Request Parameters

The RequestParams class configures how Fast Agent interacts with language models during generation.

Overview

from fast_agent import RequestParams

params = RequestParams(
    maxTokens=4096,
    temperature=0.7,
    max_iterations=15,
    parallel_tool_calls=True,
    use_history=True
)

response = await agent.generate(
    "What's the weather in San Francisco?",
    params=params
)

Core Parameters

maxTokens

int

default:"2048"

Maximum number of tokens to generate in the response.

model

str | None

default:"None"

Model identifier to use for this request. When specified, overrides the agent’s default model and modelPreferences.Format: "provider.model_name" or with reasoning: "provider.model?reasoning=high"Note: Can only be set during agent creation, not per-request.

temperature

float | None

default:"None"

Sampling temperature for response randomness. Higher values (e.g., 0.8) make output more random, lower values (e.g., 0.2) make it more focused and deterministic.Provider support varies.

Conversation Control

use_history

bool

default:"True"

Whether to maintain conversation history across turns. When True, the agent includes previous messages in the context.Note: Does not include applied prompts.

max_iterations

int

default:"10"

Maximum number of tool call iterations allowed in a single conversation turn. Prevents infinite loops from runaway tool usage.

parallel_tool_calls

bool

default:"True"

Whether to allow the model to request multiple tool calls simultaneously. When True, improves efficiency for independent operations.

Tool Execution

mcp_metadata

dict[str, Any] | None

default:"None"

Metadata dictionary to pass through to MCP tool calls via the _meta field. Useful for passing request context to tools.

params = RequestParams(
    mcp_metadata={
        "user_id": "12345",
        "session_id": "abc-def"
    }
)

emit_loop_progress

bool

default:"False"

Emit monotonic progress updates for the internal tool execution loop when supported by the provider.

tool_result_passthrough

bool

default:"False"

Skip post-tool LLM synthesis and return tool results directly as assistant output. Useful for debugging or when you want raw tool outputs.

streaming_timeout

float | None

default:"30.0"

Maximum time in seconds to wait for streaming completion. Set to None to disable timeout.

Structured Output

response_format

Any | None

default:"None"

Override response format for structured output calls.Prefer using Pydantic models instead of this parameter. Only use in exceptional circumstances where Pydantic models are not suitable.

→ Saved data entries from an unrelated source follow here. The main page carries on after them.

(** Taking [supdrvIOCtl_LdrLoad] apart. *)
Lemma ldrload_cases st s pReq rStr rSym callInit rc st' ev :
  ldr_inv st → supdrvIOCtl_LdrLoad st s pReq rStr rSym callInit = (rc, st', ev) →
  (RT_FAILURE rc = true ∧ st' = st ∧ ev = []) ∨
  ∃ u i, u ∈ ldr_usage st s ∧ l_heap st !! lu_pImage u = Some i ∧
    li_pvImage i = ll_pvImageBase pReq ∧ li_uState i = SUP_IOCTL_LDR_OPEN ∧
    RT_FAILURE (LdrLoad_validate i pReq) = false ∧
    LdrLoad_commit st (lu_pImage u) i pReq rStr rSym callInit = (rc, st', ev).
Proof.
  intros Hinv. unfold supdrvIOCtl_LdrLoad.
  destruct (find_split _ _) as [[[pre u] post]|] eqn:F; [|intros [= <- <- <-]; by left].
  destruct (linv_find st Hinv _ _ _ _ _ F) as (Hl&i&Hp&Hb&_). rewrite Hp.
  destruct (_ || _); [intros [= <- <- <-]; by left|].
  destruct (Z.eqb_spec (li_uState i) SUP_IOCTL_LDR_OPEN); [|intros [= <- <- <-]; by left]. simpl.
  destruct (RT_FAILURE (LdrLoad_validate i pReq)) eqn:Ev; [intros [= <- <- <-]; by left|].
  intros Hc. right. exists u, i. rewrite Hl. split_and!; [set_solver|done..].
Qed.

Lemma load_inv st s pReq rStr rSym callInit :
  ldr_inv st →
  let st' := (supdrvIOCtl_LdrLoad st s pReq rStr rSym callInit).1.2 in
  ldr_inv st' ∧ (vmmr0_is_base pReq → eps_ok st → eps_ok st').
Proof.
  intros Hinv.
  destruct (supdrvIOCtl_LdrLoad st s pReq rStr rSym callInit) as [[rc st'] ev] eqn:E. simpl.
  destruct (ldrload_cases _ _ _ _ _ _ _ _ _ Hinv E) as [(_&->&_)|(u&i&_&Hp&Hbase&Ho&Hv&Hc)]; [done|].
  assert (vmmr0_is_base pReq → ep_base i (ll_EP pReq)) as Hep.
  { unfold ep_base, vmmr0_is_base in *. destruct (ll_EP pReq); congruence. }
  destruct (load_commit_spec _ _ _ _ _ _ _ _ _ _ Hinv Hp Ho Hv Hc)
    as (H1&H2&H3&[[_ Hh]|(_&i'&Hh&Hs&Hok&_)]).
  - split; [by eapply same_images_inv|auto].
  - split; [by eapply set_images_inv|auto].
Qed.

(** Asking for the driver's own symbols changes nothing. *)
Lemma idc_symbol_same st s fns pszModule pszSymbol rUsage :
  pszModule = None ∨ pszModule = Some szSupDrv →
  (supdrvIDC_LdrGetSymbol st s fns pszModule pszSymbol rUsage).2 = st.
Proof.
  intros Hm. unfold supdrvIDC_LdrGetSymbol. destruct pszSymbol as [sz|]; [|done].
  destruct (negb _); [done|]. destruct (negb _); [done|].
  destruct Hm as [->| ->]; simpl; rewrite ?bool_decide_eq_true_2 by done; by destruct (find_split _ fns) as [[[]]|].
Qed.

Lemma ldr_step_inv fBase st st' :
  ldr_inv st → ldr_step fBase st st' → ldr_inv st' ∧ (fBase = true → eps_ok st → eps_ok st').
Proof.
  intros Hinv Hstep; revert Hinv.
  destruct Hstep as [st0 s pReq rUsage rImage exec H1 H2 H3|st0 s pReq rStr rSym callInit Hb|st0 os s pv|st0 os s
               |st0 s fns pszModule pszSymbol rUsage Hm]; intros Hinv.
  - destruct (open_inv st0 s pReq rUsage rImage exec Hinv H1 H2 H3); auto.
  - destruct (load_inv st0 s pReq rStr rSym callInit Hinv) as [? He]. split; [done|]. intros E. by apply He, Hb.
  - destruct (free_inv st0 os s pv Hinv); auto.
  - destruct (cleanup_ldr_inv st0 os s Hinv) as (?&?&_); auto.
  - by rewrite idc_symbol_same.
Qed.

Lemma ldr_steps_inv fBase st st' :
  ldr_inv st → rtc (ldr_step fBase) st st' → ldr_inv st' ∧ (fBase = true → eps_ok st → eps_ok st').
Proof.
  intros H1 Hs. induction Hs as [|x y z Hxy _ IH]; [done|].
  destruct (ldr_step_inv fBase x y H1 Hxy) as [Hy He]. destruct (IH Hy) as [Hz Hez]. auto.
Qed.

Lemma ldr_init_inv : ldr_inv ldr_init ∧ eps_ok ldr_init.
Proof.
  split; [|by left]. constructor; simpl; try done; [constructor|].
  intros p. rewrite lookup_empty. split; [by intros ?%not_elem_of_nil|by intros []].
Qed.

(** The image a session frees, in the state before. *)
Lemma free_cases st os s pv rc st' os' ev :
  ldr_inv st → supdrvIOCtl_LdrFree st os s pv = (rc, st', os', ev) →
  (l_heap st' = l_heap st ∧ os' = os) ∨
  (∃ p i, l_heap st !! p = Some i ∧ os' = os ∧ dom (l_heap st') = dom (l_heap st)) ∨
  (∃ p i, l_heap st !! p = Some i ∧ li_cUsage i = 1 ∧ ldr_refs st s p = 1 ∧
     existsb (destructor_in os i) (pObjs os) = false ∧ os' = clear_destructors os i ∧
     l_heap st' = delete p (l_heap st)).
Proof.
  intros Hinv. unfold supdrvIOCtl_LdrFree.
  destruct (find_split _ _) as [[[pre u] post]|] eqn:F; [|intros [= <- <- <- <-]; by left].
  destruct (linv_find st Hinv _ _ _ _ _ F) as (Hl&i&Hp&_&Hr&Hu&_). rewrite Hp.
  set (p := lu_pImage u) in *. destruct (lv_count _ Hinv p i Hp) as [_ Hb].
  assert (∀ f, dom (alter f p (l_heap st)) = dom (l_heap st)) as Hdom by (intros; apply dom_alter_L).
  destruct ((li_cUsage i <=? 1) || (lu_cUsage u <=? 1)) eqn:Hone.
  - destruct (dangling_objects os s i) eqn:Ed; [intros [= <- <- <- <-]; by left|].
    destruct (Z.leb_spec (li_cUsage i) 1) as [H1|H1].
    + unfold dangling_objects in Ed. rewrite (proj2 (Z.leb_le _ _) H1) in Ed.
      unfold supdrvLdrFree. simpl. rewrite Hp. intros [= <- <- <- <-]. right; right.
      exists p, i. split_and!; [done|lia|lia|done|done|].
      by destruct (_ =? _).
    + intros [= <- <- <- <-]. right; left. exists p, i. split_and!; [done|done|apply Hdom].
  - intros [= <- <- <- <-]. right; left. exists p, i. split_and!; [done|done|apply Hdom].
Qed.

Lemma clear_destructors_lookup os i q :
  NoDup (pObjs os) →
  o_heap (clear_destructors os i) !! q =
  if decide (q ∈ pObjs os)
  then (λ o, if in_image i (obj_pfnDestructor o) then set_destructor NULL o else o) <$> o_heap os !! q
  else o_heap os !! q.
Proof.
  unfold clear_destructors; simpl. induction (pObjs os) as [|p l IH]; simpl; intros Hnd.
  - destruct (decide (q ∈ [])) as [Hin|]; [by apply not_elem_of_nil in Hin|done].
  - inversion Hnd; subst. destruct (decide (q = p)) as [->|Hne].
    + rewrite lookup_alter_eq, IH by done. destruct (decide (p ∈ l)); [done|].
      destruct (decide (p ∈ p :: l)) as [|Hn]; [done|]. exfalso. apply Hn. left.
    + rewrite lookup_alter_ne, IH by done.
      destruct (decide (q ∈ l)), (decide (q ∈ p :: l)); set_solver.
Qed.

(** Without a destructor in the image, clearing is the identity. *)
Lemma clear_destructors_id os i :
  NoDup (pObjs os) → existsb (destructor_in os i) (pObjs os) = false → clear_destructors os i = os.
Proof.
  intros Hnd He. assert (o_heap (clear_destructors os i) = o_heap os) as Hh.
  { apply map_eq. intros q. rewrite clear_destructors_lookup by done.
    destruct (decide (q ∈ pObjs os)) as [Hin|]; [|done].
    destruct (o_heap os !! q) as [o|] eqn:Hq; [|done]. simpl.
    assert (destructor_in os i q = false) as Hd.
    { destruct (destructor_in os i q) eqn:E; [|done]. rewrite <- He. symmetry.
      apply existsb_exists. exists q. split; [by apply list_elem_of_In|done]. }
    unfold destructor_in in Hd. rewrite Hq in Hd. by rewrite Hd. }
  unfold clear_destructors in *; simpl in *. rewrite Hh. by destruct os.
Qed.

from pydantic import BaseModel

class WeatherResponse(BaseModel):
    temperature: float
    condition: str

# Preferred approach
response = await agent.generate(
    "What's the weather?",
    output_schema=WeatherResponse
)

Advanced Parameters

Sampling Parameters

These parameters control the sampling behavior of the language model. Provider support varies.

top_p

float | None

default:"None"

Nucleus sampling parameter. Only tokens with cumulative probability up to top_p are considered.Range: 0.0 to 1.0. Example: 0.9 means consider tokens making up the top 90% probability mass.Aliases: topP

top_k

int | None

default:"None"

Top-k sampling parameter. Only the top K most likely tokens are considered.Example: top_k=50 considers only the 50 most likely next tokens.Aliases: topK

min_p

float | None

default:"None"

Minimum probability threshold for sampling. Tokens with probability below this threshold are excluded.Range: 0.0 to 1.0.Aliases: minP

Penalty Parameters

These parameters discourage repetitive or common tokens. Provider support varies.

presence_penalty

float | None

default:"None"

Penalty for tokens that have already appeared in the conversation. Encourages topic diversity.Range: typically -2.0 to 2.0. Positive values discourage repetition.Aliases: presencePenalty

frequency_penalty

float | None

default:"None"

Penalty proportional to how often a token has appeared. Stronger penalty for frequently repeated tokens.Range: typically -2.0 to 2.0. Positive values discourage repetition.Aliases: frequencyPenalty

repetition_penalty

float | None

default:"None"

General repetition penalty. Alternative to presence/frequency penalties used by some providers.Aliases: repetitionPenalty

Service Tier

service_tier

'fast' | 'flex' | None

default:"None"

Service tier override for Responses-family models.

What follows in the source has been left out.